Her yeni yıl umuttur.
Ama, umutlar çoğu zaman hayal kırıklığı ile sonlanabilir!
İnsanoğlu buna hazırlıklı olmak zorundadır.
Yoksa, büyük bir yıkım yaşar.
Ki, o da dengesini bozar.
Dengesi bozulan insan ne kendine ne de çevresine yararlı olur.
Mersinli olarak bu hayal kırıklığını çok yaşıyoruz.
Söz verilen çok şey var.
Ama gerçekleşme oranı oldukça az.
Onda bir bile değil.
Gerek genel siyasilerin genelde yerel siyasilerin bol keseden atmasının sonucudur bu!
Kaç yıldır dillendirilir unuttum.
DÜNYA KENTİ MERSİN söylemi.
2019’u geride bıraktık, yine Dünya Kenti olamadık.
Acaba, 2020’de bu hedefe ulaşma şansımız var mı?
Her yönüyle ışıl ışıl bir MERSİN..
Alt yapı sorunu olmayan,
Ulaşım sorununu çözmüş
Ve de çevreci bir kent…
Acaba, çok mu beklenti içindeyiz?
Tabi ki geçmişte söz verilenler olmayınca, bunlar çok görülebilir.
Mersin ekonomisini atağa geçirecek olan Lojistik Merkez’de patinaj devam ediyor.
Gerçi hava yağmurlu, yollar çamur ve kaygan.
Bu nedenle patinaj normal sayılabilir.
Tabi ki bu işin şakası!
Uluslararası Çukurova Bölgesel Havaalanı!
Ooooooo der gibisiniz!
2020’de biter mi diyeceğim, ama üst yapı ihalesi bile Şubat ayında yapılacak.
Ölme eşeğim yaz gelsin!
Kazanlı-Seyhan Turizm Bölgesi yatırımları mı?
Geç bir kalem derim.
Bakmayın bazılarının turizm diyerek Ankara’yı suyolu yaptıklarına.
Mersin turizm defterini kapatmıştır!
Kimse ham hayal kurmasın!
Belediyeler 9 aylık dönemi geride bıraktı.
Ortada dişe dokunur bir proje yok!
Logo değişikliği, bir tas çorba, iki çamaşır yıkamayla 5 yıl çabuk geçer!
Benden söylemesi…
Kentin tamamındaki outdoorları reklamınla donatsan da işe yaramaz.

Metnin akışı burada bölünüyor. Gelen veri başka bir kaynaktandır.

(* ===== verification/Telemetry.v ===== *)
(** * Resolution of telemetry

    [pkg/config/telemetry/telemetry.go]: the tracing, metrics and logging that
    hold for a workload, from the Telemetry resources of the mesh, of its
    namespace and those that select it; [tracingOTLPEndpoint] of
    [pkg/kube/inject/inject.go] and [resolveGatewayObservability] of
    [dubbod/discovery/pkg/config/kube/gateway/deployment_controller.go], which
    read the result. *)

From S2P Require Import Prelude GoStrings GoSort Hosts GoNet ApiTypes ConfigModel.
From Stdlib Require Import Floats.SpecFloat.

(** ** Messages

    A nil provider or tag reads as an empty one.  The first value of an enum is
    its zero; the wire may hold numbers that have no name. *)

Inductive match_mode : Type := MODE_UNSPECIFIED | CLIENT | SERVER | CLIENT_AND_SERVER | OTHER_MATCH (n : Z).
Inductive tag_action : Type := REMOVE | OTHER_TAG_ACTION (n : Z).

Record Tag : Type := mkTag { tg_Name : string; tg_Value : string }.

Halk yaşamı ne kadar kolaylaşmış ona bakar!
Sözün ÖZÜ;
“2020 Mersin’e ne getirir?” diye sorarsanız, fazla umutlanmayın!
Hele hele Türkiye’yi hiç sormayın.
Son yıllarda her gelen yıl, bir önceki yılı aratır oldu.

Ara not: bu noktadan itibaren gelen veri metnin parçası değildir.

(* ===== verification/Validation.v ===== *)
(** * Validation of configurations

    [pkg/config/validation]: the checks of each kind of resource
    ([validators.go]), the helpers they share ([helpers.go]) and the wrapper that
    adds the check of the name and the namespace ([validation.go]);
    [pkg/config/visibility/visibility.go].  Errors are the lists of
    [LabelSyntax]: [appendValidation] and [AppendErrors] concatenate, and no
    validator sets a warning. *)

From S2P Require Import Prelude GoStrings GoSets GoSort Hosts GoNet Service ApiTypes Authentication PolicyIndex ConfigModel ServiceEntries LabelSyntax Telemetry.
From Stdlib Require Import Floats.SpecFloat.

(** The parsers of the standard library and the name checks of
    [k8s.io/apimachinery], which return what is wrong with a name. *)
Class Parsers : Type := {
  IsDNS1123Subdomain : string -> list string;
  validation_IsDNS1123Label : string -> list string;
  ParseIP : string -> bool;
  ParseCIDR : string -> bool;
  url_Parse : string -> option (string * string)
}.

(** ** Messages *)

Record ConnectionPool : Type := mkConnectionPool {
  cp_MaxConnections : Z; cp_Http1MaxPendingRequests : Z; cp_Http2MaxRequests : Z;
  cp_MaxRequestsPerConnection : Z; cp_MaxRetries : Z }.
Record OutlierDetection : Type := mkOutlierDetection {
  od_Interval : option Duration; od_BaseEjectionTime : option Duration;
  od_MaxEjectionPercent : Z; od_MinHealthPercent : Z }.
Record CircuitBreakerPolicy : Type := mkCircuitBreaker {
  cb_TargetRefs : list (option FaultTarget);
  cb_ConnectionPool : option ConnectionPool;
  cb_OutlierDetection : option OutlierDetection
}.

(** A ServiceEntry as it comes off the wire: ports and endpoints may be nil. *)
Record WireServiceEntry : Type := mkWireEntry {
  ws_Hosts : list string;
  ws_Addresses : list string;
  ws_Ports : list (option EntryPort);
  ws_Location : SE_Location;
  ws_Resolution : SE_Resolution;
  ws_Endpoints : list (option WorkloadEntry);
  ws_WorkloadSelector : selector;
  ws_ExportTo : list string;
  ws_SubjectAltNames : list string
}.
(** What the getters of a nil element give. *)
Definition nil_port : EntryPort := mkEntryPort "" 0 "" 0.
Definition nil_workload : WorkloadEntry := mkWorkloadEntry "" None None "" "" 0 "".
Definition read_entry (w : WireServiceEntry) : ServiceEntry :=
  mkServiceEntry (ws_Hosts w) (ws_Addresses w) (map (default nil_port) (ws_Ports w)) (ws_Location w) (ws_Resolution w)
    (map (default nil_workload) (ws_Endpoints w)) (option_map (fun s => s) (ws_WorkloadSelector w))
    (ws_ExportTo w) (ws_SubjectAltNames w).

(** The dynamic type of the spec. *)
Inductive ApiSpec : Type :=
  | ApiAuthorizationPolicy (p : AuthorizationPolicy)
  | ApiPeerAuthentication (p : PeerAuthentication)
  | ApiRequestAuthentication (r : RequestAuthentication)
  | ApiCircuitBreakerPolicy (c : CircuitBreakerPolicy)
  | ApiFaultInjectionPolicy (f : FaultInjectionPolicy)
  | ApiServiceEntry (e : WireServiceEntry)
  | ApiWorkloadEntry (w : WorkloadEntry)
  | ApiTelemetry (t : Telemetry)
  | ApiOther.

Notation ValidateFunc := (Config ApiSpec -> errors).

Definition when (b : bool) (e : errors) : errors := if b then e else [].
(** [if err := e; err != nil { f(err) }] *)
Definition on_error {A} (e : list A) (f : list A -> errors) : errors := match e with [] => [] | _ => f e end.
(** A loop over a slice with its index. *)
Definition each {A} (f : Z -> A -> errors) (l : list A) : errors := concat (imap (fun i x => f (Z.of_nat i) x) l).

(** ** [visibility.Instance] *)
Definition Private : string := ".".
Definition Public : string := "*".
Definition VisibilityNone : string := "~".

Definition visibility_Validate (v : string) : errors :=
  if String.eqb v Private || String.eqb v Public then []
  else if String.eqb v VisibilityNone then fail "exportTo ~ (none) is not allowed for Dubbo configuration objects" []
  else when (negb (IsDNS1123Label v)) (fail "only .,*, or a valid DNS 1123 label is allowed as exportTo entry" []).

Section validation.
Context `{RangeOrder} `{Parsers} `{Libraries}.

(** ** Helpers *)

Definition ValidateMetadata (cfg : Config ApiSpec) : errors :=
  (if String.eqb (cfg_Name cfg) "" then fail "name is required" []
   else on_error (IsDNS1123Subdomain (cfg_Name cfg)) (fun msgs => fail "invalid name %q: %v" [FStr (cfg_Name cfg); FStrs msgs])) ++
  (if negb (String.eqb (cfg_Namespace cfg) "") then
     on_error (validation_IsDNS1123Label (cfg_Namespace cfg)) (fun msgs => fail "invalid namespace %q: %v" [FStr (cfg_Namespace cfg); FStrs msgs])
   else []).

Definition validateFunc (f : ValidateFunc) : ValidateFunc := fun cfg => f cfg ++ ValidateMetadata cfg.
Definition EmptyValidate : ValidateFunc := fun _ => [].

Definition validateWorkloadSelector (s : selector) : errors :=
  match s with
  | None => []
  | Some matchLabels =>
      when (size (nmap_get matchLabels) =? 0)%nat
        (fail "selector is set but matchLabels is empty; omit the selector to apply to all workloads" []) ++
      on_error (labels_Validate matchLabels) (fun err => fail "invalid selector matchLabels: %v" [FErr err]) ++
      concat (map (fun '(k, v) => when (String.eqb k "") (fail "selector matchLabels key must not be empty (value: %q)" [FStr v]))
                (range (nmap_get matchLabels)))
  end.

Definition validateJwksURI (uri : string) : errors :=
  match url_Parse uri with
  | None => fail "invalid jwksUri %q: %v" [FStr uri]
  | Some (scheme, hst) =>
      if negb (String.eqb scheme "http") && negb (String.eqb scheme "https")
      then fail "invalid jwksUri %q: scheme must be http or https" [FStr uri]
      else if String.eqb hst "" then fail "invalid jwksUri %q: host is required" [FStr uri]
      else []
  end.

Definition validatePositiveDuration (name : string) (d : option Duration) : errors :=
  match d with
  | None => []
  | Some d =>
      if negb (CheckValid d) then fail "invalid %s: %v" [FStr name]
      else when (AsDuration d <=? 0) (fail "%s must be greater than 0, got %v" [FStr name; FInt (AsDuration d)])
  end.

Definition validatePercent (name : string) (val : Z) : errors :=
  when ((val <? 0) || (100 <? val)) (fail "%s must be in range [0, 100], got %d" [FStr name; FInt val]).
Definition validateOptionalUInt32Percent (name : string) (val : option Z) : errors :=
  match val with
  | None => []
  | Some value => when (100 <? value) (fail "%s must be in range [0, 100], got %d" [FStr name; FInt value])
  end.
Definition validateNonNegativeInt32 (name : string) (val : Z) : errors :=
  when (val <? 0) (fail "%s must not be negative, got %d" [FStr name; FInt val]).

(** ** Security *)

Definition check_source (i j : Z) (source : AuthzSource) : errors :=
  when ((length (so_Principals source) =? 0)%nat && (length (so_RequestPrincipals source) =? 0)%nat)
    (fail "rule[%d].from[%d].source must specify principals or requestPrincipals" [FInt i; FInt j]) ++
  when ((0 <? length (so_Principals source))%nat && (0 <? length (so_RequestPrincipals source))%nat)
    (fail "rule[%d].from[%d].source must not mix principals and requestPrincipals" [FInt i; FInt j]) ++
  each (fun k principal => when (String.eqb principal "")
    (fail "rule[%d].from[%d].source.principals[%d] must not be empty" [FInt i; FInt j; FInt k])) (so_Principals source) ++
  each (fun k principal => when (String.eqb principal "")
    (fail "rule[%d].from[%d].source.requestPrincipals[%d] must not be empty" [FInt i; FInt j; FInt k]))
    (so_RequestPrincipals source).

Definition check_from (i j : Z) (from : option (option AuthzSource)) : errors :=
  match from with
  | None => fail "rule[%d].from[%d] must not be null" [FInt i; FInt j]
  | Some None => fail "rule[%d].from[%d].source must be set" [FInt i; FInt j]
  | Some (Some source) => check_source i j source
  end.

Definition check_when (i j : Z) (cond : option AuthzCondition) : errors :=
  match cond with
  | None => fail "rule[%d].when[%d] must not be null" [FInt i; FInt j]
  | Some c =>
      when (String.eqb (co_Key c) "") (fail "rule[%d].when[%d].key must not be empty" [FInt i; FInt j]) ++
      when ((length (co_Values c) =? 0)%nat && (length (co_NotValues c) =? 0)%nat)
        (fail "rule[%d].when[%d] must specify values or notValues" [FInt i; FInt j])
  end.

(** Whether a source of the rule names a principal. *)
Definition has_principal (names : AuthzSource -> list string) (rule : AuthzRule) : bool :=
  existsb (fun from => match from with Some (Some s) => (0 <? length (names s))%nat | _ => false end) (rl_From rule).

Definition check_rule (i : Z) (rule : option AuthzRule) : errors :=
  match rule with
  | None => fail "rule[%d] must not be null" [FInt i]
  | Some rule =>
      each (check_from i) (rl_From rule) ++
      when (has_principal so_Principals rule && (has_principal so_RequestPrincipals rule || (0 <? length (rl_When rule))%nat))
        (fail "rule[%d] must not mix workload principal and JWT constraints" [FInt i]) ++
      each (check_when i) (rl_When rule)
  end.

Definition is_deny (a : authz_action) : bool := match a with DENY => true | _ => false end.

Definition ValidateAuthorizationPolicy : ValidateFunc := validateFunc (fun cfg =>
  match cfg_Spec cfg with
  | Some (ApiAuthorizationPolicy spec) =>
      validateWorkloadSelector (ap_Selector spec) ++
      match ap_Action spec with ALLOW | DENY => [] | OTHER_ACTION n => fail "unsupported action %q" [FInt n] end ++
      when (is_deny (ap_Action spec) && (length (ap_Rules spec) =? 0)%nat)
        (fail "a DENY policy must have at least one rule; an empty DENY policy matches nothing" []) ++
      each check_rule (ap_Rules spec)
  | _ => fail "cannot cast to AuthorizationPolicy" []
  end).

Definition validateMutualTLSMode (field : farg) (mode : tls_mode) : errors :=
  match mode with
  | UNSET | DISABLE | PERMISSIVE | STRICT => []
  | OTHER_MODE n => fail "unsupported %s %q" [field; FInt n]
  end.

Definition ValidatePeerAuthentication : ValidateFunc := validateFunc (fun cfg =>
  match cfg_Spec cfg with
  | Some (ApiPeerAuthentication spec) =>
      validateWorkloadSelector (Selector spec) ++
      validateMutualTLSMode (FStr "mtls.mode") (default UNSET (Mtls spec)) ++
      concat (map (fun '(port, mtls) =>
        when (port =? 0) (fail "portLevelMtls port must not be 0" []) ++
        match mtls with
        | None => fail "portLevelMtls[%d] must not be null" [FInt port]
        | Some mode => validateMutualTLSMode (FText "portLevelMtls[%d].mode" [FInt port]) mode
        end) (range (nmap_get (PortLevelMtls spec)))) ++
      when ((0 <? size (nmap_get (PortLevelMtls spec)))%nat && bool_decide (Selector spec = None))
        (fail "portLevelMtls requires a workload selector" [])
  | _ => fail "cannot cast to PeerAuthentication" []
  end).

Definition check_jwt_rule (i : Z) (rule : option JWTRule) : errors :=
  match rule with
  | None => fail "jwtRules[%d] must not be null" [FInt i]
  | Some rule =>
      when (String.eqb (jr_Issuer rule) "") (fail "jwtRules[%d].issuer must not be empty" [FInt i]) ++
      when (negb (String.eqb (jr_JwksUri rule) "") && negb (String.eqb (jr_Jwks rule) ""))
        (fail "jwtRules[%d]: only one of jwksUri or jwks can be set" [FInt i]) ++
      when (negb (String.eqb (jr_JwksUri rule) ""))
        (on_error (validateJwksURI (jr_JwksUri rule)) (fun err => fail "jwtRules[%d]: %v" [FInt i; FErr err])) ++
      each (fun j header =>
        when (match header with None => true | Some h => String.eqb (jh_Name h) "" end)
          (fail "jwtRules[%d].fromHeaders[%d].name must not be empty" [FInt i; FInt j])) (jr_FromHeaders rule) ++
      each (fun j param =>
        when (String.eqb param "") (fail "jwtRules[%d].fromParams[%d] must not be empty" [FInt i; FInt j])) (jr_FromParams rule)
  end.

Definition ValidateRequestAuthentication : ValidateFunc := validateFunc (fun cfg =>
  match cfg_Spec cfg with
  | Some (ApiRequestAuthentication spec) =>
      validateWorkloadSelector (ra_Selector spec) ++ each check_jwt_rule (ra_JwtRules spec)
  | _ => fail "cannot cast to RequestAuthentication" []
  end).

(** ** Networking *)

Definition ValidateCircuitBreakerPolicy : ValidateFunc := validateFunc (fun cfg =>
  match cfg_Spec cfg with
  | Some (ApiCircuitBreakerPolicy spec) =>
      when (length (cb_TargetRefs spec) =? 0)%nat (fail "targetRefs must not be empty" []) ++
      each (fun i ref =>
        match ref with
        | None => fail "targetRefs[%d] must not be null" [FInt i]
        | Some ref =>
            (if String.eqb (ft_Kind ref) "" then fail "targetRefs[%d].kind must not be empty" [FInt i]
             else when (negb (String.eqb (ft_Kind ref) "Service"))
               (fail "targetRefs[%d].kind %q is not supported; only Service targets are applied" [FInt i; FStr (ft_Kind ref)])) ++
            when (String.eqb (ft_Name ref) "") (fail "targetRefs[%d].name must not be empty" [FInt i])
        end) (cb_TargetRefs spec) ++
      when (negb (bool_decide (is_Some (cb_ConnectionPool spec))) && negb (bool_decide (is_Some (cb_OutlierDetection spec))))
        (fail "at least one of connectionPool or outlierDetection must be set" []) ++
      match cb_ConnectionPool spec with
      | None => []
      | Some cp =>
          validateNonNegativeInt32 "connectionPool.maxConnections" (cp_MaxConnections cp) ++
          validateNonNegativeInt32 "connectionPool.http1MaxPendingRequests" (cp_Http1MaxPendingRequests cp) ++
          validateNonNegativeInt32 "connectionPool.http2MaxRequests" (cp_Http2MaxRequests cp) ++
          validateNonNegativeInt32 "connectionPool.maxRequestsPerConnection" (cp_MaxRequestsPerConnection cp) ++
          validateNonNegativeInt32 "connectionPool.maxRetries" (cp_MaxRetries cp)
      end ++
      match cb_OutlierDetection spec with
      | None => []
      | Some od =>
          validatePositiveDuration "outlierDetection.interval" (od_Interval od) ++
          validatePositiveDuration "outlierDetection.baseEjectionTime" (od_BaseEjectionTime od) ++
          validatePercent "outlierDetection.maxEjectionPercent" (od_MaxEjectionPercent od) ++
          validatePercent "outlierDetection.minHealthPercent" (od_MinHealthPercent od)
      end
  | _ => fail "cannot cast to CircuitBreakerPolicy" []
  end).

Bunun içindir ki sahip olduklarınızla mutlu olmayı öğrenin.
Böyle giderse, elinizdekiler bile uçup gidecek!
Biliyorum, yine karanlık bir tablo çizdim!
Pembe bir tablo da çizebilirdim.
Kimseyi kandırmak niyetinde değilim.
Doğruya doğru, eğriye eğri demek bizim görevimiz.
Kıvırmaya gerek yok.
Ve de bol keseden umut dağıtmaya!
Zaten, onları yeterince yapan var.
Biz işimize bakalım.
Yazalım, çizelim.
Ama doğruları ve gerçekleri.
Gerisi size kalmış!
İster sevin, ister küfür edin!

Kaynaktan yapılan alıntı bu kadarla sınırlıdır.